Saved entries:
■ ■ ■ ■

(* ===== verification/Browsers.v ===== *)
(** * Browsers: the browser provisioner

    [browserFilter] (lines 7-10), [unsandboxChrome] (lines 42-50) and the
    expression of [main] that turns the installed browsers into driver
    handles (lines 60-67): filter, unsandbox, then for each browser obtain
    its driver and set the script timeout. *)

From stdpp Require Import base tactics list strings numbers gmap.
From S2P Require Import Prelude Js Externals Effects Samples.

(** ** Definitions *)

(** [browserFilter(browser)]: the release is stable and the id is in the
    allow-list [['chrome']]. *)
Definition browserFilter (browser : Browser) : bool :=
  bool_decide (getReleaseName browser = "stable")
  && Array_includes ["chrome"] (getId browser).

(** [unsandboxChrome(browser)]: a browser that is not the stable Chrome is
    returned as it is; otherwise [--no-sandbox] is added to its launch
    options and the same browser is returned. *)
Definition unsandboxChrome (browser : Browser) : Browser :=
  let isChrome :=
    bool_decide (getReleaseName browser = "stable")
    && Array_includes ["chrome"] (getId browser) in
  if negb isChrome then browser
  else with_options (addArguments "--no-sandbox") browser.

(** The arrow function of lines 63-67: obtain the driver, set its script
    timeout to 60000 ms, return it. *)
Definition openDriver (w : World) (b : Browser) : Prog Driver :=
  driver ← getSeleniumDriver w b;
  setScriptTimeout driver 60000;;
  mret driver.

(** The browsers that survive [.filter(browserFilter).map(unsandboxChrome)]. *)
Definition targets (w : World) : list Browser :=
  unsandboxChrome <$> Array_filter browserFilter (w_browsers w).

(** Lines 60-67: the drivers of the target browsers, opened in order.  The
    [map] is synchronous, so an exception of [getSeleniumDriver] stops it. *)
Definition provision (w : World) : Prog (list Driver) :=
  mapM (openDriver w) (targets w).

(** The session [openDriver] leaves behind for browser [b]. *)
Definition opened_session (b : Browser) : Session :=
  {| ses_browser := b; ses_scriptTimeout := Some 60000%N |}.

(** The events of one successful [openDriver]. *)
Definition open_events (b : Browser) (d : Driver) : list Event :=
  [EvGetDriver b d; EvSetScriptTimeout d 60000].

(** The state after opening the drivers of [bs] one after the other, when
    none of them throws. *)
Fixpoint opened (bs : list Browser) (s : State) : State :=
  match bs with
  | [] => s
  | b :: bs' =>
      opened bs'
        {| st_server := st_server s;
           st_sessions := <[st_next s := opened_session b]> (st_sessions s);
           st_next := S (st_next s);
           st_trace := st_trace s ++ open_events b (st_next s) |}
  end.

(** ** [browserFilter] and [unsandboxChrome] *)

Lemma browserFilter_true b :
  browserFilter b = true ↔ getReleaseName b = "stable" ∧ getId b = "chrome".
Proof.
  unfold browserFilter.
  rewrite andb_true_iff, bool_decide_eq_true, Array_includes_spec, list_elem_of_singleton.
  done.
Qed.

Lemma unsandboxChrome_unfold b :
  unsandboxChrome b =
  if browserFilter b then with_options (addArguments "--no-sandbox") b else b.
Proof. unfold unsandboxChrome, browserFilter. by destruct (_ && _). Qed.

Lemma unsandboxChrome_id b : getId (unsandboxChrome b) = getId b.
Proof. rewrite unsandboxChrome_unfold. by destruct (browserFilter b). Qed.

Lemma unsandboxChrome_release b : getReleaseName (unsandboxChrome b) = getReleaseName b.
Proof. rewrite unsandboxChrome_unfold. by destruct (browserFilter b). Qed.

Lemma browserFilter_unsandboxChrome b : browserFilter (unsandboxChrome b) = browserFilter b.
Proof. unfold browserFilter. by rewrite unsandboxChrome_id, unsandboxChrome_release. Qed.

Lemma elem_of_targets w b' :
  b' ∈ targets w ↔ ∃ b, b ∈ w_browsers w ∧ browserFilter b = true ∧ b' = unsandboxChrome b.
Proof.
  unfold targets. rewrite list_elem_of_fmap. setoid_rewrite Array_filter_spec.
  split; [intros (b & -> & ? & ?)|intros (b & ? & ? & ->)]; eauto.
Qed.

(** A browser is kept by the filter exactly when its release name is
    ['stable'] and its id is in the allow-list, whose only entry is
    ['chrome']. *)
Lemma browserFilter_spec b :
  browserFilter b = true ↔ getReleaseName b = "stable" ∧ getId b ∈ ["chrome"].
Proof. rewrite browserFilter_true, list_elem_of_singleton. done. Qed.

(** The target browsers are the installed stable Chromes, in the order of
    the installation list, each with [--no-sandbox] appended to its launch
    arguments. *)
Lemma targets_stable_chromes w :
  targets w =
  with_options (addArguments "--no-sandbox")
  <$> filter (λ b, getReleaseName b = "stable" ∧ getId b = "chrome") (w_browsers w).
Proof.
  unfold targets, Array_filter.
  rewrite (list_filter_iff _ (λ b, getReleaseName b = "stable" ∧ getId b = "chrome"))
    by (intros b; by rewrite Is_true_true, browserFilter_true).
  apply Forall_fmap_ext_1, Forall_forall. intros b [Hb _]%list_elem_of_filter.
  rewrite unsandboxChrome_unfold. by apply browserFilter_true in Hb as ->.
Qed.

(** On the stable Chrome [unsandboxChrome] appends [--no-sandbox] to the
    launch arguments and changes nothing else; any other browser is
    returned unchanged. *)
Lemma unsandboxChrome_spec b :
  unsandboxChrome b =
  if bool_decide (getReleaseName b = "stable" ∧ getId b = "chrome")
  then {| getId := getId b; getReleaseName := getReleaseName b;
          getSeleniumOptions :=
            {| arguments := arguments (getSeleniumOptions b) ++ ["--no-sandbox"] |} |}
  else b.
Proof.
  rewrite unsandboxChrome_unfold. destruct (browserFilter b) eqn:E.
  - apply browserFilter_true in E. by rewrite bool_decide_eq_true_2.
  - rewrite bool_decide_eq_false_2; [done|]. rewrite <- browserFilter_true. congruence.
Qed.

(** Every browser handed to [getSeleniumDriver] is a stable Chrome whose
    launch arguments end with [--no-sandbox]. *)
Lemma targets_unsandboxed w b :
  b ∈ targets w →
  browserFilter b = true ∧
  ∃ args, arguments (getSeleniumOptions b) = args ++ ["--no-sandbox"].
Proof.
  intros (b0 & _ & Hf & ->)%elem_of_targets. split.
  - by rewrite browserFilter_unsandboxChrome.
  - rewrite unsandboxChrome_unfold, Hf. simpl. eauto.
Qed.

(** [unsandboxChrome] is not idempotent: a second call appends the flag
    again.  The script calls it once per browser. *)
Lemma unsandboxChrome_twice b :
  browserFilter b = true →
  arguments (getSeleniumOptions (unsandboxChrome (unsandboxChrome b))) =
  arguments (getSeleniumOptions b) ++ ["--no-sandbox"; "--no-sandbox"].
Proof.
  intros Hf. rewrite (unsandboxChrome_unfold (unsandboxChrome b)).
  rewrite browserFilter_unsandboxChrome, Hf, unsandboxChrome_unfold, Hf. simpl.
  by rewrite <- app_assoc.
Qed.

(** ** [openDriver] and [provision] *)

#[export] Instance openDriver_trace_ext w b : Frame trace_ext (openDriver w b).
Proof. by_parts openDriver. Qed.
#[export] Instance openDriver_same_server w b : Frame same_server (openDriver w b).
Proof. by_parts openDriver. Qed.
#[export] Instance openDriver_state_ok w b : Frame (preserving state_ok) (openDriver w b).
Proof. by_parts openDriver. Qed.

#[export] Instance provision_trace_ext w : Frame trace_ext (provision w).
Proof. by_parts provision. Qed.
#[export] Instance provision_same_server w : Frame same_server (provision w).
Proof. by_parts provision. Qed.
#[export] Instance provision_state_ok w : Frame (preserving state_ok) (provision w).
Proof. by_parts provision. Qed.

Lemma run_openDriver w b s :
  openDriver w b s =
  match w_driver_error w b with
  | Some e => (Rejected e, s)
  | None =>
      (Fulfilled (st_next s),
       {| st_server := st_server s;
          st_sessions := <[st_next s := opened_session b]> (st_sessions s);
          st_next := S (st_next s);
          st_trace := st_trace s ++ open_events b (st_next s) |})
  end.
Proof.
  unfold openDriver. rewrite run_bind. unfold getSeleniumDriver.
  destruct (w_driver_error w b); [done|].
  unfold mbind, Prog_bind, setScriptTimeout, add_event, set_sessions, set_next. simpl.
  rewrite alter_insert_eq, <- app_assoc. done.
Qed.

Lemma run_mapM_openDriver_ok w bs s :
  Forall (λ b, w_driver_error w b = None) bs →
  mapM (openDriver w) bs s = (Fulfilled (seq (st_next s) (length bs)), opened bs s).
Proof.
  intros Hall. revert s. induction Hall as [|b bs Hb _ IH]; intros s; [done|].
  rewrite run_mapM_cons, run_bind, run_openDriver, Hb.
  rewrite run_bind, IH. done.
Qed.

Lemma run_mapM_openDriver_err w bs1 b bs2 e s :
  Forall (λ b, w_driver_error w b = None) bs1 →
  w_driver_error w b = Some e →
  mapM (openDriver w) (bs1 ++ b :: bs2) s = (Rejected e, opened bs1 s).
Proof.
  intros Hall He. revert s. induction Hall as [|b1 bs1 Hb _ IH]; intros s.
  - rewrite app_nil_l, run_mapM_cons, run_bind, run_openDriver, He. done.
  - rewrite <- app_comm_cons, run_mapM_cons, run_bind, run_openDriver, Hb, run_bind, IH.
    done.
Qed.

Lemma opened_server bs s : st_server (opened bs s) = st_server s.
Proof. revert s. induction bs as [|b bs IH]; intros s; simpl; [done|]. by rewrite IH. Qed.

Lemma opened_next bs s : st_next (opened bs s) = st_next s + length bs.
Proof.
  revert s. induction bs as [|b bs IH]; intros s; simpl; [lia|]. rewrite IH. simpl. lia.
Qed.

Lemma opened_trace bs s :
  st_trace (opened bs s) =
  st_trace s ++ mjoin (zip_with open_events bs (seq (st_next s) (length bs))).
Proof.
  revert s. induction bs as [|b bs IH]; intros s; simpl.
  - by rewrite app_nil_r.
  - rewrite IH. simpl. by rewrite <- !app_assoc.
Qed.

Lemma opened_sessions_old bs s d :
  d < st_next s → st_sessions (opened bs s) !! d = st_sessions s !! d.
Proof.
  revert s. induction bs as [|b bs IH]; intros s Hd; simpl; [done|].
  rewrite IH by (simpl; lia). simpl. rewrite lookup_insert_ne by lia. done.
Qed.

■ ■ ■ ■

## What the task requires:
Please return all lines above in which the string "eauto" is found.

## Solution to the exercise:
  split; [intros (b & -> & ? & ?)|intros (b & ? & ? & ->)]; eauto.
  - rewrite unsandboxChrome_unfold, Hf. simpl. eauto.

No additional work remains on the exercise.